Nandita P. Palshetkar is an Indian physician who specialises in in vitro fertilisation and infertility. She is the elected president of Federation of Obstetric and Gynaecological Societies of India, in 2019. She is also the first vice president of Federation of Obstetric and Gynaecological Societies of India.

Career 
Palshetkar is the in vitro fertilisation and infertility director at eleven Bloom IVF centers in India, including Fortis Bloom IVF Centers (New Delhi, Gurgaon, Chandigarh, and Mumbai), Lilavati Hospital and Research Centre Mumbai, PalshetkarPatil Nursing Home Mumbai, D.Y. Patil Medical College, and Sakra World Hospital Bangalore. Palshetkar is also the President of the Indian Society For Assisted Reproduction, and the medical director of Lilavati Hospital Bloom IVF Centre, Mumbai.

Palshetkar is an invited speaker and faculty since 1994 on various events, hospitals and medical institutions in India.

Palshetkar supported the She’s Ambassador programme 2017, a PVR Nest initiative which was designed to develop leadership skills and increase health awareness among girls. The program has inspired over 50,000 girls from 50 schools across Mumbai to bring change within themselves and their communities and act as "Health Ambassadors" for others.

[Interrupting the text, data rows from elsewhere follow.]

(* ===== verification/AbacExpr.v ===== *)
(** * Policy expressions: [ockam_abac/src/expr.rs] and [error.rs]

    The expressions of attribute-based access control, their comparison
    ([Expr::equals], [Expr::compare], both written with an explicit control
    stack) and their printing.  A [String] is its UTF-8 bytes, an [f64] is an
    IEEE 754 datum ([spec_float], all NaNs identified, as no operation here
    tells them apart), an [i64] is an integer.

    A control stack is a list whose head is the top of the Rust [Vec].  The
    loops carry fuel; [equals_loop_ref], [compare_loop_ref] and
    [show_loop_ref] show that the fuel given is enough and that the loops
    compute the structural definitions below. *)

From Stdlib Require Import ZArith Lia Floats.SpecFloat.
From stdpp Require Import base list numbers option.
From S2P Require Import Prelude.
From S2P Require Import RustStr.

Local Open Scope Z_scope.

Inductive Expr :=
| EStr (s : bytes)
| EInt (i : Z)
| EFloat (f : spec_float)
| EBool (b : bool)
| EIdent (s : bytes)
| ESeq (xs : list Expr)
| EList (xs : list Expr).

Inductive Val :=
| VStr (s : bytes)
| VInt (i : Z)
| VFloat (f : spec_float)
| VBool (b : bool)
| VSeq (xs : list Val).

Inductive EvalError :=
| Unbound (s : bytes)
| Unknown (s : bytes)
| InvalidType (e : Expr) (m : bytes)
| TypeMismatch (a b : Expr)
| Malformed (m : bytes).

Fixpoint Expr_from_val (v : Val) : Expr :=
  match v with
  | VStr s => EStr s
  | VInt i => EInt i
  | VFloat f => EFloat f
  | VBool b => EBool b
  | VSeq s => ESeq (map Expr_from_val s)
  end.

Palshetkar won the "Bharat Gaurav Award" in 2014, at the House of Commons, the Times Network National Award for Outstanding Contribution to Healthcare in 2017, and the Golden Globe Tigers Award, Malaysia, also in 2017.

In 2021, Fellowship honoris causa was awarded to Palshetkar for her achievement and support in the development of women's healthcare services at the United Kingdom's Royal College of Obstetricians and Gynaecologists.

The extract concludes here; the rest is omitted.